WHAT THIS TASK INVOLVES - Scan the material that follows. Copy every line containing the word "self".

START SOURCE DATA

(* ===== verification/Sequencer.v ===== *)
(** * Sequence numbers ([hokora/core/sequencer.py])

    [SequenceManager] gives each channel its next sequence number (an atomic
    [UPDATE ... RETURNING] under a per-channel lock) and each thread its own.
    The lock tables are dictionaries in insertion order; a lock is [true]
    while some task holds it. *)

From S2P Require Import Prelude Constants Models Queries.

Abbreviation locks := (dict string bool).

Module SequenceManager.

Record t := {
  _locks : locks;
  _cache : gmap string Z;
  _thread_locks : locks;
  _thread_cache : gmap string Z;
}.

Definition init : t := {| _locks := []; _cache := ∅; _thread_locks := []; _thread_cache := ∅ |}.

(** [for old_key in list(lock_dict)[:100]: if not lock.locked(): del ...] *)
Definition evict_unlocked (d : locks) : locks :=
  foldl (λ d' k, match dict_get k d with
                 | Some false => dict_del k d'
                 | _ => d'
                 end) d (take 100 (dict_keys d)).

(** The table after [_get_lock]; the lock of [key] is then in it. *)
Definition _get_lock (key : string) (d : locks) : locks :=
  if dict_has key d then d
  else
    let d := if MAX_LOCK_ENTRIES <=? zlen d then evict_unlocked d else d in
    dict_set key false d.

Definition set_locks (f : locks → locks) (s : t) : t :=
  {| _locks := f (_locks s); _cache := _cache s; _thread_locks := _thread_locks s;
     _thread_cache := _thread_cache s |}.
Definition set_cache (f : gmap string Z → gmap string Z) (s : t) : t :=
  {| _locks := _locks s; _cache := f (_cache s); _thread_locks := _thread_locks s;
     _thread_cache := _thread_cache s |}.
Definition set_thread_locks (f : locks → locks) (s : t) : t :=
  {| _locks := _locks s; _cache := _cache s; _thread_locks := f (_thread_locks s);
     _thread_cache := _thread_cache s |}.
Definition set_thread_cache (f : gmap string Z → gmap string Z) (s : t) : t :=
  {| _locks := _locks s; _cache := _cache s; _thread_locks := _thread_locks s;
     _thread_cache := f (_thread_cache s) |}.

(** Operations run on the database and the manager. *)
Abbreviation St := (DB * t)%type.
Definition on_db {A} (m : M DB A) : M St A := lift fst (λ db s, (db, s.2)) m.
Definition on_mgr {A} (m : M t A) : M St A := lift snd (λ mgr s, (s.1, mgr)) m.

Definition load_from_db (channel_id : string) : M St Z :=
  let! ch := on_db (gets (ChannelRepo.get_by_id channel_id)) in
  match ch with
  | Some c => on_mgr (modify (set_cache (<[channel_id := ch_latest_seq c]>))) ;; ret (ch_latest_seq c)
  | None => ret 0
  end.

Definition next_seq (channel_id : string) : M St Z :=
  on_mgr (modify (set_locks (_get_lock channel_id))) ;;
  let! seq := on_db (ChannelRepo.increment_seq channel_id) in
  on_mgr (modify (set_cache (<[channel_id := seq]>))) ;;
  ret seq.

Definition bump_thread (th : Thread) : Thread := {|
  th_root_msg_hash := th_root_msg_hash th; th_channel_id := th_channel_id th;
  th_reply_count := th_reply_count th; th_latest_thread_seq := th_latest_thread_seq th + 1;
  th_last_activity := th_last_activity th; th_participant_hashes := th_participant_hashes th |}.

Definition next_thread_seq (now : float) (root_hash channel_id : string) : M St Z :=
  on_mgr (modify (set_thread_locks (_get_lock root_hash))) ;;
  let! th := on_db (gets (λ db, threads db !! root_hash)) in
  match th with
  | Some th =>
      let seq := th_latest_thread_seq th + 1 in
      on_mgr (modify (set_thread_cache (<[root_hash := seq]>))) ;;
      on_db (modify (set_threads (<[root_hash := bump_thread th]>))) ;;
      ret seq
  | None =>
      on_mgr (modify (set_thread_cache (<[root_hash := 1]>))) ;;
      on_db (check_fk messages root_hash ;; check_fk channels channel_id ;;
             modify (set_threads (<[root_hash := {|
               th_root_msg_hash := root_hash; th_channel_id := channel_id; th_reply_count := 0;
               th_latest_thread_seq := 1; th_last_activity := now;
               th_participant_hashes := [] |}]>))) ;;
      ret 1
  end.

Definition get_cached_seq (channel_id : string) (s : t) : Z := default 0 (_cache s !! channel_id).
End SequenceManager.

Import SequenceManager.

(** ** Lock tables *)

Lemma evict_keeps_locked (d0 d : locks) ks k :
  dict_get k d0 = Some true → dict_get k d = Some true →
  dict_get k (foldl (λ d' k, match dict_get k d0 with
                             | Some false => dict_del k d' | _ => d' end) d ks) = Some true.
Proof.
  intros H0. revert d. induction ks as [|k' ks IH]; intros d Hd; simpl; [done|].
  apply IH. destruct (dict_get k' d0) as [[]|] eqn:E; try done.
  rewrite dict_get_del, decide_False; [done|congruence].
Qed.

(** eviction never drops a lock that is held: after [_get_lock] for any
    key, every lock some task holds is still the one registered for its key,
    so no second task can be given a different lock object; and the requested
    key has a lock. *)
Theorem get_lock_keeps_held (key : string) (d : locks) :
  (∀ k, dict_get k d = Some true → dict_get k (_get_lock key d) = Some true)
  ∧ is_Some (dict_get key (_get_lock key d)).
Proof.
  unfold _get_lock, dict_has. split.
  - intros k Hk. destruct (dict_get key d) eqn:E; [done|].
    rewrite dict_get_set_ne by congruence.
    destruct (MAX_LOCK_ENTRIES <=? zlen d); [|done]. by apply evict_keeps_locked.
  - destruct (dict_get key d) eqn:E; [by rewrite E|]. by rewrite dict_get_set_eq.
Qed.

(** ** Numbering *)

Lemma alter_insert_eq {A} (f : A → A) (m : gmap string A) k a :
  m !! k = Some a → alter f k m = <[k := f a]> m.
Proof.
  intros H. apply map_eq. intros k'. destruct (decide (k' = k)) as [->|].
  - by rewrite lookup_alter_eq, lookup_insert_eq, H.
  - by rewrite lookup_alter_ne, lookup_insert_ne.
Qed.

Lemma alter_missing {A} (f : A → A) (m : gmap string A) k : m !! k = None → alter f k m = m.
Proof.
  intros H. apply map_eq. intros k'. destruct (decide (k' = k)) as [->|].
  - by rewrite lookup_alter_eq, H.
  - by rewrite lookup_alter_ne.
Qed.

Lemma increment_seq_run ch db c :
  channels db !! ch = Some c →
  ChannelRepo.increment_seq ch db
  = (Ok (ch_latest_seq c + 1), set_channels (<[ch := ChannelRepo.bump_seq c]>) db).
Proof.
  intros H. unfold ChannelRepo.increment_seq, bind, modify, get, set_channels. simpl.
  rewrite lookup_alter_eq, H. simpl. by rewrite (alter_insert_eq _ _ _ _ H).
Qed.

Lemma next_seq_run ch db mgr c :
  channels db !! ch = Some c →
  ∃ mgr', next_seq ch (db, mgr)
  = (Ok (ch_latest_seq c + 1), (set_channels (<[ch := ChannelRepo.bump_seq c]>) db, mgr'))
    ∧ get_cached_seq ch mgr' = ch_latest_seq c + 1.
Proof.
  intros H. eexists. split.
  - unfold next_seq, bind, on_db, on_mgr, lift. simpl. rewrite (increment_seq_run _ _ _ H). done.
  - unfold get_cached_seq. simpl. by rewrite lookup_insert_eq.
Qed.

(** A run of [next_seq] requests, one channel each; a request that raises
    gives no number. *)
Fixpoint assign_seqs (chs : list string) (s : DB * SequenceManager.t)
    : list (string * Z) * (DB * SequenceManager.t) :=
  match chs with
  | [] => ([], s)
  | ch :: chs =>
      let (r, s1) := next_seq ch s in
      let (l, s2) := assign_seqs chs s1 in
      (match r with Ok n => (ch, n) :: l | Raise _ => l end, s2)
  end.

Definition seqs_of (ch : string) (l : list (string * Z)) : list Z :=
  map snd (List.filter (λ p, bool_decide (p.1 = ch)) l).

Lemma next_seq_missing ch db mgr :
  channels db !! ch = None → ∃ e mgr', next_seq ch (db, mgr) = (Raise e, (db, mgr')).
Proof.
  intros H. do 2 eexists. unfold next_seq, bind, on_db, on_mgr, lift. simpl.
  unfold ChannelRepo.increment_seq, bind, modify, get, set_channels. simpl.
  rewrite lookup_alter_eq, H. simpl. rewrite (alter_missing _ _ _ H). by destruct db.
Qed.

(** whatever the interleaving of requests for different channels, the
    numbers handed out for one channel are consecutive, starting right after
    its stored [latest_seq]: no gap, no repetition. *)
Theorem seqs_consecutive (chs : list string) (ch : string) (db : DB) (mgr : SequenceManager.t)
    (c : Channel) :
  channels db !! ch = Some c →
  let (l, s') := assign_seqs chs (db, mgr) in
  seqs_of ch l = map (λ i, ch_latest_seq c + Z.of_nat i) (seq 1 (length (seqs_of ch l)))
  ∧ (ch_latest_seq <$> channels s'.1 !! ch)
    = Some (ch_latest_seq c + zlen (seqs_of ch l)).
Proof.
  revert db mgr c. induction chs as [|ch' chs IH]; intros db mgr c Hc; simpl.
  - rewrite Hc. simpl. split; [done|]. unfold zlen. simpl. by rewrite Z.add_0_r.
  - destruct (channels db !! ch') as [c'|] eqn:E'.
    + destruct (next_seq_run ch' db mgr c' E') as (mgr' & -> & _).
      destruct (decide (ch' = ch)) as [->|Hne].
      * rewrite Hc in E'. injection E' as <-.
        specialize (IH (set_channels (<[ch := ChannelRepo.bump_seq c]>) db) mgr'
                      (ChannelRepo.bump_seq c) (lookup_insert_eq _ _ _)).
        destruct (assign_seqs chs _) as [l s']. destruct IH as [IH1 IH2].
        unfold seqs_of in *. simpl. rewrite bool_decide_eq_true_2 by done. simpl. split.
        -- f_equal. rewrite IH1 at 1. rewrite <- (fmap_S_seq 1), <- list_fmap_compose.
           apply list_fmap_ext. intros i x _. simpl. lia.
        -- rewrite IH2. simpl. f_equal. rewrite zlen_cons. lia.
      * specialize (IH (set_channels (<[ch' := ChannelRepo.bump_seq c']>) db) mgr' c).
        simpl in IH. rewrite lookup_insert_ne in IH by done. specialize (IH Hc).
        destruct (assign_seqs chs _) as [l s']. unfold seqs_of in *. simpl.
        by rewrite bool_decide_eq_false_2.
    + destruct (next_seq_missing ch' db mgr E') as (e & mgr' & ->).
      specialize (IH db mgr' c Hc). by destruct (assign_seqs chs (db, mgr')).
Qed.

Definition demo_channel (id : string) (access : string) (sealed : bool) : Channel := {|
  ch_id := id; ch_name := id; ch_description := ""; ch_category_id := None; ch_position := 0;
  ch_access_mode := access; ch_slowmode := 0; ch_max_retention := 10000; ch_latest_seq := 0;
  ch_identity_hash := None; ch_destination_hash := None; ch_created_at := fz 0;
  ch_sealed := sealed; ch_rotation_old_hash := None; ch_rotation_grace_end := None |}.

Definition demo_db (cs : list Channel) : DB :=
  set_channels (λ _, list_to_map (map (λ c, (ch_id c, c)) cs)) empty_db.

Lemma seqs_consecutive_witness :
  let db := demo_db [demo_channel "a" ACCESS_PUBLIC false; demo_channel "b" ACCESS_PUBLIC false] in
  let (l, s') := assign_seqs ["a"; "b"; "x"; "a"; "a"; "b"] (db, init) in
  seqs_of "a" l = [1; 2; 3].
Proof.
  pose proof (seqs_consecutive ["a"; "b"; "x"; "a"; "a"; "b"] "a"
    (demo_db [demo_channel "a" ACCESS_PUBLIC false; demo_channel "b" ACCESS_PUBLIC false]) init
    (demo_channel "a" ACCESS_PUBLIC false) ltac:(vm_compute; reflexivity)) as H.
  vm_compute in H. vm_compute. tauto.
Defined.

END SOURCE DATA
START SOURCE DATA

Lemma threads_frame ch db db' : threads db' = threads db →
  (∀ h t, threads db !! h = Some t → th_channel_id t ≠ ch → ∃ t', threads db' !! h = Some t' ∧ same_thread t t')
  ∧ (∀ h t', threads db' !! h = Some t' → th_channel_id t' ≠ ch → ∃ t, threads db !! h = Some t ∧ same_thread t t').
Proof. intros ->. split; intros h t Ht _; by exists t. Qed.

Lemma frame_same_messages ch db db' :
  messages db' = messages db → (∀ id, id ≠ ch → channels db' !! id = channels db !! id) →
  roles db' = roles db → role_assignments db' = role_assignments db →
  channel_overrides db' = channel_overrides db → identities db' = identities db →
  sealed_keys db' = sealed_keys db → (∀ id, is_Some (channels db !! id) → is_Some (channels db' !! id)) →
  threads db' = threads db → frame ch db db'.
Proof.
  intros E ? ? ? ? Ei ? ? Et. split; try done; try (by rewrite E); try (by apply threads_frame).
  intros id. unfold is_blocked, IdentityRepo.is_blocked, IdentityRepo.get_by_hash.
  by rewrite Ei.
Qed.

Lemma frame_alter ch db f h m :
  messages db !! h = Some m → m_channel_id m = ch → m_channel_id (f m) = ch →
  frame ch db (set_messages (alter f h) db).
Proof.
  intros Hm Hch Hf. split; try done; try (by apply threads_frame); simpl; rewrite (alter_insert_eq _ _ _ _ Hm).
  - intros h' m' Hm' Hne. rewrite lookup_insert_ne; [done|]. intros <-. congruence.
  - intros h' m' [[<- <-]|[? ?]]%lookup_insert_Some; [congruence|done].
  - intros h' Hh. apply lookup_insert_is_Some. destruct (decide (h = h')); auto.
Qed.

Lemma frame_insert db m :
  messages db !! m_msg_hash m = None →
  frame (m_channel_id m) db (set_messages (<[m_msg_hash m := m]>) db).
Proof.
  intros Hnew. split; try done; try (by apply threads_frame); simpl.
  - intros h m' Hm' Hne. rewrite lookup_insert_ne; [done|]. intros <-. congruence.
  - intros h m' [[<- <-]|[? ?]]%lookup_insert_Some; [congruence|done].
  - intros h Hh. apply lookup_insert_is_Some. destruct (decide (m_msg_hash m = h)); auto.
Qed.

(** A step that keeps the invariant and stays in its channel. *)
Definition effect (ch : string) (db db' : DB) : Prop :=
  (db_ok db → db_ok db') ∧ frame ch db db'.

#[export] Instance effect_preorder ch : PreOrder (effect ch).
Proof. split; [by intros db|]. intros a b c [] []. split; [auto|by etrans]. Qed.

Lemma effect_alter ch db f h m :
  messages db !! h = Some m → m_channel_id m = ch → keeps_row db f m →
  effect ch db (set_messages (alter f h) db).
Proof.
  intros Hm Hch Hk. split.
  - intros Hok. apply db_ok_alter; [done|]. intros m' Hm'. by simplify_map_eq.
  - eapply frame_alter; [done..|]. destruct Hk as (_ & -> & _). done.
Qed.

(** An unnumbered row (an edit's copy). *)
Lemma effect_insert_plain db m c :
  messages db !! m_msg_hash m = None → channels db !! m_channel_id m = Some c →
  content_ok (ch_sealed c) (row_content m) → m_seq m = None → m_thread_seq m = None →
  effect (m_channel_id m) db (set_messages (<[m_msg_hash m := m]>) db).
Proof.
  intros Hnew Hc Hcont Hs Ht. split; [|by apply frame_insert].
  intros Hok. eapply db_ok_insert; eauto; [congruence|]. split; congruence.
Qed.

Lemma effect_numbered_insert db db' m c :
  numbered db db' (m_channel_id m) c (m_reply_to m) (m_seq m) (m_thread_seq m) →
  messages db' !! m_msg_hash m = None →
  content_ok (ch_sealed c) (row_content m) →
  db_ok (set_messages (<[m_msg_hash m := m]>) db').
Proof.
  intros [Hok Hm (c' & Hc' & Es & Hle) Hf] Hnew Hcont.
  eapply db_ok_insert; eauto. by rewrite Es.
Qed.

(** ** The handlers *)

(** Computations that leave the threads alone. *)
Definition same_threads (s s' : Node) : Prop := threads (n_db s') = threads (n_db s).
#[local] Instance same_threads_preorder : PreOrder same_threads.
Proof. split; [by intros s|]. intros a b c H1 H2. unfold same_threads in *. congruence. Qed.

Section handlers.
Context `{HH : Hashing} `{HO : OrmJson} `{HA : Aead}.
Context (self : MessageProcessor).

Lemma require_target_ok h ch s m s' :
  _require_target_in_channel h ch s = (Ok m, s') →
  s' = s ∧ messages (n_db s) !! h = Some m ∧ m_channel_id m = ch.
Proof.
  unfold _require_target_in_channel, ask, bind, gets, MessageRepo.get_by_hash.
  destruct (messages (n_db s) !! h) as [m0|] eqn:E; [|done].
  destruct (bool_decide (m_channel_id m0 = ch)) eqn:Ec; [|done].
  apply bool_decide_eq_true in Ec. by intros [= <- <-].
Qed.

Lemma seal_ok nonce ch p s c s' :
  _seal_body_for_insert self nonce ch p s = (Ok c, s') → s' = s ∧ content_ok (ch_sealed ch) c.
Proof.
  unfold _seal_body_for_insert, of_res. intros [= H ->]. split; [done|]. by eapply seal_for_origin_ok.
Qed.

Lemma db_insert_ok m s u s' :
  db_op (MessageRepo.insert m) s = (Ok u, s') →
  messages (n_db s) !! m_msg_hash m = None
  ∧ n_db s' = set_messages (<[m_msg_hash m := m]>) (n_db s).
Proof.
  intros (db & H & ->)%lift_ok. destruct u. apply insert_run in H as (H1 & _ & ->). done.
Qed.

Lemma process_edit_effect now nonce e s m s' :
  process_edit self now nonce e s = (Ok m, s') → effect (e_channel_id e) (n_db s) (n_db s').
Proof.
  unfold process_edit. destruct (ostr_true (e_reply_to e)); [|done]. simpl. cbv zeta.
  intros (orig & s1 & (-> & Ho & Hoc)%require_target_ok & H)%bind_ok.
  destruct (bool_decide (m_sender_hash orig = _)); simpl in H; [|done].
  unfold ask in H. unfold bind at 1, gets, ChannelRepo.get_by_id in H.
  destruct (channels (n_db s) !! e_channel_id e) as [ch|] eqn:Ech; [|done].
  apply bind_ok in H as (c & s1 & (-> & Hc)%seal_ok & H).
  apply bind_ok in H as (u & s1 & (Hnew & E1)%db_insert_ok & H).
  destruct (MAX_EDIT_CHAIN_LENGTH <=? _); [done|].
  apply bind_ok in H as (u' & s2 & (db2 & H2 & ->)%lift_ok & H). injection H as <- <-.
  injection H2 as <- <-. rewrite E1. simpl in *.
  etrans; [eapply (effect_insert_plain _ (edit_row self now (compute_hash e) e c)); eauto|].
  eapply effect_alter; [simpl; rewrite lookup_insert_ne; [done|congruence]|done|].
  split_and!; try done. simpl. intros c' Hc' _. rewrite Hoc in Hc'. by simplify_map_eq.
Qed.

END SOURCE DATA

RESULT -
Context (self : MessageProcessor).
  _seal_body_for_insert self nonce ch p s = (Ok c, s') → s' = s ∧ content_ok (ch_sealed ch) c.
  process_edit self now nonce e s = (Ok m, s') → effect (e_channel_id e) (n_db s) (n_db s').
  etrans; [eapply (effect_insert_plain _ (edit_row self now (compute_hash e) e c)); eauto|].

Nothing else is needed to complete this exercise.